According to the Economist, bleak surveys of business confidence are a worldwide phenomenon and though the opinions of 100 or so captains of commerce make interesting if now predictable reading, the punters will be more focused on rock-bottom unemployment numbers, rising wages, and other bread and butter issues like houses, hospitals and schools.
Robertson has been the quiet achiever of the coalition Government, pulling a $7.5 billion surplus out of the budgetary hat just when it was needed.
This gives the Government priceless room to manoeuvre in election year and severely damages National's economic credibility.
Steven Joyce predicted an $11.7b hole in Robertson's pre-election calculations so this means that National got its numbers wrong by a staggering $19.2b.
There is a lesson in political campaigning here.
The "big lie" ploy might get you a short-lived advantage, but in the longer term, it's the party which resorts to this tactic that damages its own credibility.
There is no doubt that this surplus is real, however, and it will be fascinating to see how the parties try to attract our votes with our money.
The third area of interest be will be the leadership battle.
National has gleaned enough poll support for Simon Bridges to be safe up to next year's election.
Last week I thought that Bridges at last was getting a handle on the thankless job he's landed, but this week he launched an attack on Immigration Minister Iain Lees-Galloway which immediately backfired.
This minister had given residency to an applicant with historic drink-driving convictions.

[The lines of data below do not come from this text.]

(* ===== verification/Image.v ===== *)
(** * Legacy images ([common/image.c], [include/image.h])

    An image is a header of 64 bytes, with a checksum of the header and one of the
    data, in front of the data.  The file has the tables of names, the accessors
    of the header, the checks, the components of a multi-file image, the limits
    of the memory for booting and the move of a ramdisk.

    The memory is a list of bytes that starts at address 0; a pointer is an
    address.  A function is [None] when it reads or writes outside this memory.
    Console output and boot stages are left out, but what is read to print it is
    read. *)

From S2P Require Import Prelude StringLib Strto Blocks Crc32 Lmb.
Local Open Scope Z_scope.

(** The configuration.  [bi_dram_start] and [bi_dram_size]: the first bank of
    memory in the board information. *)
Class ImageConfig := {
  CONFIG_WATCHDOG : bool;
  CONFIG_LYNXKDI : bool;
  CONFIG_CMD_ELF : bool;
  CONFIG_INTEGRITY : bool;
  CONFIG_BOOTM_OPENRTOS : bool;
  CONFIG_SYS_SDRAM_BASE : Z;
  CONFIG_SYS_BOOTM_LEN : Z;
  bi_dram_start : Z;
  bi_dram_size : Z
}.

(** ** Names and numbers *)

Definition IH_OS_INVALID : Z := 0.
Definition IH_OS_NETBSD : Z := 2.
Definition IH_OS_LINUX : Z := 5.
Definition IH_OS_LYNXOS : Z := 13.
Definition IH_OS_VXWORKS : Z := 14.
Definition IH_OS_QNX : Z := 16.
Definition IH_OS_U_BOOT : Z := 17.
Definition IH_OS_RTEMS : Z := 18.
Definition IH_OS_INTEGRITY : Z := 21.
Definition IH_OS_OSE : Z := 22.
Definition IH_OS_PLAN9 : Z := 23.
Definition IH_OS_OPENRTOS : Z := 24.
Definition IH_OS_ARM_TRUSTED_FIRMWARE : Z := 25.
Definition IH_OS_TEE : Z := 26.
Definition IH_OS_COUNT : Z := 27.

Definition IH_ARCH_ARM : Z := 2.
Definition IH_ARCH_I386 : Z := 3.
Definition IH_ARCH_ARM64 : Z := 22.
Definition IH_ARCH_X86_64 : Z := 24.
Definition IH_ARCH_COUNT : Z := 27.
Definition IH_ARCH_DEFAULT : Z := IH_ARCH_ARM64.

Definition IH_TYPE_INVALID : Z := 0.
Definition IH_TYPE_STANDALONE : Z := 1.
Definition IH_TYPE_KERNEL : Z := 2.
Definition IH_TYPE_RAMDISK : Z := 3.
Definition IH_TYPE_MULTI : Z := 4.
Definition IH_TYPE_FIRMWARE : Z := 5.
Definition IH_TYPE_SCRIPT : Z := 6.
Definition IH_TYPE_FLATDT : Z := 8.
Definition IH_TYPE_KERNEL_NOLOAD : Z := 14.
Definition IH_TYPE_X86_SETUP : Z := 20.
Definition IH_TYPE_LOADABLE : Z := 22.
Definition IH_TYPE_FPGA : Z := 29.
Definition IH_TYPE_FIRMWARE_IVT : Z := 32.
Definition IH_TYPE_COUNT : Z := 36.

Bridges railed against this decision for about an hour before it was revealed that the applicant couldn't be deported because of some international treaty, and that National immigration ministers had twice given visa extensions to the same applicant. This also reminded us that one of these ministers was Michael Woodhouse MP whose own 32-year-old drink-driving conviction has been forgiven.
It's hard to avoid the possibility that an internal enemy fed Bridges bad material with the aim of causing embarrassment.
If there's to be a true leadership contest next year, on the evidence of this week, Bridges will need to lift his game.
*Mike Williams grew up in Hawke's Bay. He is CEO of the NZ Howard League and a former Labour Party president. All opinions are his and not those of Hawke's Bay Today.